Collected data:

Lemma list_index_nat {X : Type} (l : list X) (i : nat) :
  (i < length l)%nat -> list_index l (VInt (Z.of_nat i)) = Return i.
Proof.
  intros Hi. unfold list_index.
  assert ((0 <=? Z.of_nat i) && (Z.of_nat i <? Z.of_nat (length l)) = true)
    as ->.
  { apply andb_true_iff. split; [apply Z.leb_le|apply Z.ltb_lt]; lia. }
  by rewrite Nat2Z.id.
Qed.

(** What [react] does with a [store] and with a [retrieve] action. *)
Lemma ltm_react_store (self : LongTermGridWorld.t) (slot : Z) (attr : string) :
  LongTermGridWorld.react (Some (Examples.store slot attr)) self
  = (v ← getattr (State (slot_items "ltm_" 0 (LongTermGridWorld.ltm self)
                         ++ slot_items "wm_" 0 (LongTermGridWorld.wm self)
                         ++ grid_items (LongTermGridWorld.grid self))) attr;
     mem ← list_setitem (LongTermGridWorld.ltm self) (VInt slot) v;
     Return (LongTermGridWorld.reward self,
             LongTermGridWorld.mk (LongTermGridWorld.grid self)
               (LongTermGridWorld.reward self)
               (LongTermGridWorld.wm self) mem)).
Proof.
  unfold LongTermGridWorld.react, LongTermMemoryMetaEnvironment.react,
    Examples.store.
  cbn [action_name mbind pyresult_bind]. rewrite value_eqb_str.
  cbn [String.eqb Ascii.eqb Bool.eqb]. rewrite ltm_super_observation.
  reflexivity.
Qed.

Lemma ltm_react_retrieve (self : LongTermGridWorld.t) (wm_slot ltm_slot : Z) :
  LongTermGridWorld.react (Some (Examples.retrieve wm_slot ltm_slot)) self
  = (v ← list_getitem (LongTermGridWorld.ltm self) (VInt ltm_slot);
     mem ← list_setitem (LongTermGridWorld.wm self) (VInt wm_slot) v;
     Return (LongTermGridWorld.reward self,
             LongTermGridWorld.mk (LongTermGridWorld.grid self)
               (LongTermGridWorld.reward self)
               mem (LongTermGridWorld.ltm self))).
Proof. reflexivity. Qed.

About this task: The answer should be all the entries, restated with no word changed.

Result:
Lemma list_index_nat {X : Type} (l : list X) (i : nat) :
  (i < length l)%nat -> list_index l (VInt (Z.of_nat i)) = Return i.
Proof.
  intros Hi. unfold list_index.
  assert ((0 <=? Z.of_nat i) && (Z.of_nat i <? Z.of_nat (length l)) = true)
    as ->.
  { apply andb_true_iff. split; [apply Z.leb_le|apply Z.ltb_lt]; lia. }
  by rewrite Nat2Z.id.
Qed.

(** What [react] does with a [store] and with a [retrieve] action. *)
Lemma ltm_react_store (self : LongTermGridWorld.t) (slot : Z) (attr : string) :
  LongTermGridWorld.react (Some (Examples.store slot attr)) self
  = (v ← getattr (State (slot_items "ltm_" 0 (LongTermGridWorld.ltm self)
                         ++ slot_items "wm_" 0 (LongTermGridWorld.wm self)
                         ++ grid_items (LongTermGridWorld.grid self))) attr;
     mem ← list_setitem (LongTermGridWorld.ltm self) (VInt slot) v;
     Return (LongTermGridWorld.reward self,
             LongTermGridWorld.mk (LongTermGridWorld.grid self)
               (LongTermGridWorld.reward self)
               (LongTermGridWorld.wm self) mem)).
Proof.
  unfold LongTermGridWorld.react, LongTermMemoryMetaEnvironment.react,
    Examples.store.
  cbn [action_name mbind pyresult_bind]. rewrite value_eqb_str.
  cbn [String.eqb Ascii.eqb Bool.eqb]. rewrite ltm_super_observation.
  reflexivity.
Qed.

Lemma ltm_react_retrieve (self : LongTermGridWorld.t) (wm_slot ltm_slot : Z) :
  LongTermGridWorld.react (Some (Examples.retrieve wm_slot ltm_slot)) self
  = (v ← list_getitem (LongTermGridWorld.ltm self) (VInt ltm_slot);
     mem ← list_setitem (LongTermGridWorld.wm self) (VInt wm_slot) v;
     Return (LongTermGridWorld.reward self,
             LongTermGridWorld.mk (LongTermGridWorld.grid self)
               (LongTermGridWorld.reward self)
               mem (LongTermGridWorld.ltm self))).
Proof. reflexivity. Qed.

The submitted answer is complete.